(** X6.  When the chosen device has exactly one eligible board and a signed
    firmware, that board is stored as the board config without asking and
    the handler goes straight to the firmware menu: the only reply is the
    keyboard of the signed versions, and the step becomes [FIRMWARE]. *)
Theorem single_board_auto_selected L E text s found d board :
  picks s E text found d →
  eligible_boards L d = [board] →
  signed_versions d ≠ [] →
  on_text L E text s =
    (Ret PyNone,
     set_user_data (insert "state" (VState FIRMWARE))
       (emit (Reply "Please select a version."
                (ReplyKeyboardMarkup (make_keyboard (signed_versions d))) false)
          (set_user_data (insert "boardconfig" (VStr board))
             (set_user_data (insert "device" (VDevice d))
                (emit (HttpGet (device_url found)) s))))).
Proof.
  intros Hp He Hsigned. rewrite (on_text_picks _ _ _ _ _ _ Hp), He. cbv zeta.
  unfold bind at 1. rewrite (show_firmware_menu_signed d); [done| |done].
  cbn [user_data set_user_data emit]. by rewrite lookup_insert_ne, lookup_insert_eq.
Qed.

(** ** The board-config step

    X7.  Any text that ends in "ap" case-insensitively is taken as the board
    config, stored as typed; it is not compared with the boards of the
    cached device.  With a signed firmware the menu of signed versions
    follows and the step becomes [FIRMWARE]. *)
Theorem board_config_taken_verbatim L E text s d :
  step_of (user_data s) = Some BOARD_CONFIG →
  user_data s !! "device" = Some (VDevice d) →
  endswith (str_lower L text) "ap" = true →
  signed_versions d ≠ [] →
  on_text L E text s =
    (Ret PyNone,
     set_user_data (insert "state" (VState FIRMWARE))
       (emit (Reply "Please select a version."
                (ReplyKeyboardMarkup (make_keyboard (signed_versions d))) false)
          (set_user_data (insert "boardconfig" (VStr text)) s))).
Proof.
  intros Hst Hd Hend Hsigned. rewrite (on_text_branch _ _ _ _ _ Hst).
  unfold on_board_config. rewrite Hend. cbn [negb]. unfold bind at 1, modify.
  unfold bind at 1. rewrite (show_firmware_menu_signed d); [done| |done].
  cbn [user_data set_user_data]. by rewrite lookup_insert_ne.
Qed.

(** ** The firmware step

    X8.  When resolution returns a manifest and the query yields two string
    paths, the handler sends one HTML reply, the report built from the
    escaped device name, board config, version, build id and the two paths,
    removes the keyboard and empties the session.  The version is looked up
    among all firmwares of the device, signed or not. *)
Theorem firmware_report_clears_session L E text s d b fw buildmanifest s1 sep bb :
  selects s text d (VStr b) fw →
  resolve_manifest L E fw s = (Ret buildmanifest, s1) →
  manifest_query L buildmanifest (VStr b) = inr (PString sep, PString bb) →
  on_text L E text s =
    (Ret PyNone,
     set_user_data (fun _ => ∅)
       (emit (Reply (report_text (html_escape (dd_name d)) (html_escape b)
                       (html_escape (fw_version fw)) (html_escape (fw_buildid fw))
                       (html_escape sep) (html_escape bb))
                ReplyKeyboardRemove true) s1)).
Proof.
  intros Hsel Hres Hq. rewrite (on_text_selects _ _ _ _ _ _ _ Hsel).
  unfold bind at 1. rewrite Hres. unfold query_and_report, bind at 1, try_reraise, lift.
  by rewrite Hq.
Qed.

(** X9.  When resolution returns a value on which the manifest query
    raises, the handler sends "Unable to get data from BuildManifest, please
    try again later." once and raises the same exception; the session is
    not cleared. *)
Theorem query_failure_propagates L E text s d bc fw buildmanifest s1 e :
  selects s text d bc fw →
  resolve_manifest L E fw s = (Ret buildmanifest, s1) →
  manifest_query L buildmanifest bc = inl e →
  on_text L E text s = (Raise e, emit query_failed_event s1).
Proof.
  intros Hsel Hres Hq. rewrite (on_text_selects _ _ _ _ _ _ _ Hsel).
  unfold bind at 1. rewrite Hres. unfold query_and_report, bind at 1, try_reraise, lift.
  by rewrite Hq.
Qed.

(** X10.  When the query succeeds but a path is not a string, escaping it
    raises outside the [try]: the handler raises without any further reply
    and without clearing the session. *)
Theorem unescapable_path_raises_silently L E text s d b fw buildmanifest s1 sep bb e :
  selects s text d (VStr b) fw →
  resolve_manifest L E fw s = (Ret buildmanifest, s1) →
  manifest_query L buildmanifest (VStr b) = inr (sep, bb) →
  (sep' <-' plist_escape sep ;; plist_escape bb) = inl e →
  on_text L E text s = (Raise e, s1).
Proof.
  intros Hsel Hres Hq He. rewrite (on_text_selects _ _ _ _ _ _ _ Hsel).
  unfold bind at 1. rewrite Hres. unfold query_and_report, bind at 1, try_reraise, lift.
  rewrite Hq. unfold bind at 1, format_report. simpl.
  destruct (plist_escape sep) as [e1|sep']; simpl in *; [by simplify_eq|].
  by rewrite He.
Qed.
(** * SORB AI order intake: the model classes of [model.py] and the four
      graph nodes of [main.py], embedded as Rocq functions.

    Conventions of the embedding.
    - A Python [str] is a [string]: the development covers the strings
      whose characters are code points below 256. There the class [\d] of
      the [re] module is exactly the ten digits [0-9]; beyond, it also has
      the decimal digits of other scripts, which are outside the embedding.
    - A Python [float] is a binary64 [float] of the primitive floats.
    - [None] in an [Optional] field is [None] of [option].
    - The two chat models of [tool.py] are external; they are Section
      variables, and every invocation is recorded in the outcome of a node.
    - [print] calls are not modelled. *)

From Stdlib Require Import String Ascii List Bool Arith Lia Floats.
Import ListNotations.
Local Open Scope string_scope.
Local Open Scope list_scope.

(** ** A fragment of Python's [re]: anchored sequences of counted classes *)

Definition LF : ascii := ascii_of_nat 10.

Definition in_range (lo hi c : ascii) : bool :=
  Nat.leb (nat_of_ascii lo) (nat_of_ascii c) && Nat.leb (nat_of_ascii c) (nat_of_ascii hi).

(** The bracket expression [[\da-zA-Z]], on the code points below 256: the
    decimal digits there are [0-9] only. *)
Definition class_d_a_z_A_Z (c : ascii) : bool :=
  in_range "0"%char "9"%char c || in_range "a"%char "z"%char c
  || in_range "A"%char "Z"%char c.

(** The escaped dot [\.]. *)
Definition class_dot (c : ascii) : bool := Ascii.eqb c "."%char.

Inductive re_item : Type :=
| Caret                                          (* ^ *)
| Dollar                                         (* $ *)
| Repeat (cls : ascii -> bool) (count : nat).    (* cls{count} *)

(** [cls{n}] at the head of [s]: the rest of [s] after [n] characters of the
    class, [None] when there are not that many. *)
Fixpoint take_class (cls : ascii -> bool) (n : nat) (s : string) : option string :=
  match n with
  | O => Some s
  | S n' =>
      match s with
      | String c rest => if cls c then take_class cls n' rest else None
      | EmptyString => None
      end
  end.

(** Without [re.MULTILINE], [$] holds at the end of the string and also just
    before a line feed that is the last character of the string. *)
Definition at_dollar (s : string) : bool :=
  match s with
  | EmptyString => true
  | String c EmptyString => Ascii.eqb c LF
  | _ => false
  end.

(** Matching the items from position [pos] on, [s] being what is left of the
    subject there. *)
Fixpoint match_items (p : list re_item) (pos : nat) (s : string) : bool :=
  match p with
  | [] => true
  | Caret :: p' => Nat.eqb pos 0 && match_items p' pos s
  | Dollar :: p' => at_dollar s && match_items p' pos s
  | Repeat cls n :: p' =>
      match take_class cls n s with
      | Some rest => match_items p' (pos + n) rest
      | None => false
      end
  end.

(** [re.match(pattern, string)], as the truth value of its result. *)
Definition re_match (pattern : list re_item) (s : string) : bool :=
  match_items pattern 0 s.

(** [r'^[\da-zA-Z]{7}$'] *)
Definition intervenant_pattern : list re_item :=
  [Caret; Repeat class_d_a_z_A_Z 7; Dollar].

(** [r"^[\da-zA-Z]{6}\.[\da-zA-Z]{3}$"] *)
Definition security_pattern : list re_item :=
  [Caret; Repeat class_d_a_z_A_Z 6; Repeat class_dot 1; Repeat class_d_a_z_A_Z 3; Dollar].

(** Truth value of a [str]: [not s] holds for the empty string only. *)
Definition truthy (s : string) : bool :=
  match s with EmptyString => false | _ => true end.

(** ** model.py *)

Inductive OrderType : Type := buy | sell.
Inductive OrderClass : Type := normal.

Definition OrderType_value (t : OrderType) : string :=
  match t with buy => "BUY" | sell => "SELL" end.
Definition OrderClass_value (c : OrderClass) : string :=
  match c with normal => "N" end.

(** [class OrderInitiation(BaseModel)]: every field but the flag is optional. *)
Record OrderInitiation : Type := mkOrderInitiation {
  order_confirmed : bool;
  intervenant : option string;
  security_id : option string;
  orderType : option OrderType;
  quantity : option float;
  orderClass : option OrderClass
}.

(** [class EnhancedOrderInitiation(OrderInitiation)]: every field mandatory. *)
Module Enhanced.
Record t : Type := mk {
  order_confirmed : bool;
  intervenant : string;
  security_id : string;
  orderType : OrderType;
  quantity : float;
  orderClass : OrderClass
}.
End Enhanced.
Definition EnhancedOrderInitiation : Type := Enhanced.t.

(** One line of a pydantic [ValidationError]: the kind of the error, the field
    it is located at and its message. *)
Record ErrorDetails : Type := mkError {
  err_type : string;
  err_loc : string;
  err_msg : string
}.

(** A [ValidationError] carries one entry per rejected field, in the order in
    which the fields are declared. *)
Definition ValidationError : Type := list ErrorDetails.

(** The three [@field_validator]s: [inl] is the message of the [ValueError]
    raised, [inr] the value returned. *)
Definition validate_intervenant (intervenant : string) : string + string :=
  if negb (truthy intervenant) || negb (re_match intervenant_pattern intervenant)
  then inl "It seems that the intervenant is missing or incomplete, please correct"
  else inr intervenant.

Definition validate_security (security_id : string) : string + string :=
  if negb (truthy security_id) || negb (re_match security_pattern security_id)
  then inl "It seems that the security is missing or incomplete, please correct"
  else inr security_id.

(** [quantity is None or quantity <= 0]: the validator runs after the type
    check, on a float; the comparison is the IEEE one. *)
Definition validate_quantity (quantity : float) : string + float :=
  if PrimFloat.leb quantity 0%float
  then inl "Quantity must be a positive number."
  else inr quantity.

(** What pydantic does for one field of the strict class: the type check
    (here, that the value is not [None]), then the field validator if the
    class declares one. *)
Definition check_field {A : Type} (loc type_err type_msg : string)
    (validator : A -> string + A) (input : option A) : ErrorDetails + A :=
  match input with
  | None => inl (mkError type_err loc type_msg)
  | Some v =>
      match validator v with
      | inl m => inl (mkError "value_error" loc ("Value error, " ++ m))
      | inr v' => inr v'
      end
  end.

Definition no_validator {A : Type} (v : A) : string + A := inr v.

Definition errors_of {A : Type} (r : ErrorDetails + A) : list ErrorDetails :=
  match r with inl e => [e] | inr _ => [] end.

(** The check of each field of the strict class, on the keyword arguments
    of the constructor. [order_confirmed] is a [bool] in both classes. *)
Definition check_intervenant (kwargs : OrderInitiation) : ErrorDetails + string :=
  check_field "intervenant" "string_type" "Input should be a valid string"
    validate_intervenant (intervenant kwargs).

Definition check_security_id (kwargs : OrderInitiation) : ErrorDetails + string :=
  check_field "security_id" "string_type" "Input should be a valid string"
    validate_security (security_id kwargs).

Definition check_orderType (kwargs : OrderInitiation) : ErrorDetails + OrderType :=
  check_field "orderType" "enum" "Input should be 'BUY' or 'SELL'"
    no_validator (orderType kwargs).

Definition check_quantity (kwargs : OrderInitiation) : ErrorDetails + float :=
  check_field "quantity" "float_type" "Input should be a valid number"
    validate_quantity (quantity kwargs).

Definition check_orderClass (kwargs : OrderInitiation) : ErrorDetails + OrderClass :=
  check_field "orderClass" "enum" "Input should be 'N'"
    no_validator (orderClass kwargs).

(** [EnhancedOrderInitiation(...)] on keyword arguments: all fields are
    checked and all the errors are gathered in one [ValidationError]. *)
Definition EnhancedOrderInitiation_init (kwargs : OrderInitiation)
    : ValidationError + EnhancedOrderInitiation :=
  match check_intervenant kwargs, check_security_id kwargs, check_orderType kwargs,
        check_quantity kwargs, check_orderClass kwargs with
  | inr i, inr s, inr t, inr q, inr c =>
      inr (Enhanced.mk (order_confirmed kwargs) i s t q c)
  | r_intervenant, r_security_id, r_orderType, r_quantity, r_orderClass =>
      inl (errors_of r_intervenant ++ errors_of r_security_id ++ errors_of r_orderType
           ++ errors_of r_quantity ++ errors_of r_orderClass)
  end.

(** An object held where an [OrderInitiation] is expected is an instance of
    that class or of its subclass. *)
Inductive OrderInstance : Type :=
| plain (o : OrderInitiation)
| enhanced (e : EnhancedOrderInitiation).

(** [model_dump()]: the fields as keyword arguments. *)
Definition model_dump (o : OrderInstance) : OrderInitiation :=
  match o with
  | plain d => d
  | enhanced e =>
      mkOrderInitiation (Enhanced.order_confirmed e) (Some (Enhanced.intervenant e))
        (Some (Enhanced.security_id e)) (Some (Enhanced.orderType e))
        (Some (Enhanced.quantity e)) (Some (Enhanced.orderClass e))
  end.

Record AiAnalysis : Type := mkAiAnalysis {
  orderInitiation : OrderInstance;
  comment : string
}.

Inductive DataType : Type := Human | System | AI.
Inductive PayloadType : Type := FinancialPosition | OrderInitiationPayload.

Record ConversationMessage : Type := mkConversationMessage {
  data_type : DataType;
  data : string;
  payload_type : option PayloadType;
  payload : option string
}.

(** langchain's message classes; [main.py] builds [AIMessage]s only. The
    content of a message is a text: the constructors validate it, see
    [AIMessage_init]. *)
Inductive BaseMessage : Type :=
| AIMessage (content : string)
| HumanMessage (content : string)
| SystemMessage (content : string).

Definition message_type (m : BaseMessage) : string :=
  match m with
  | AIMessage _ => "ai"
  | HumanMessage _ => "human"
  | SystemMessage _ => "system"
  end.

Definition content (m : BaseMessage) : string :=
  match m with AIMessage c | HumanMessage c | SystemMessage c => c end.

------------------------

» What is being asked:
Scan the entries above for the line containing "Theorem unescapable_path_raises_silently L", and copy it and all lines after it exactly, down to and including the line containing "(sep' <-' plist_escape".

» Problem solution:
Theorem unescapable_path_raises_silently L E text s d b fw buildmanifest s1 sep bb e :
  selects s text d (VStr b) fw →
  resolve_manifest L E fw s = (Ret buildmanifest, s1) →
  manifest_query L buildmanifest (VStr b) = inr (sep, bb) →
  (sep' <-' plist_escape sep ;; plist_escape bb) = inl e →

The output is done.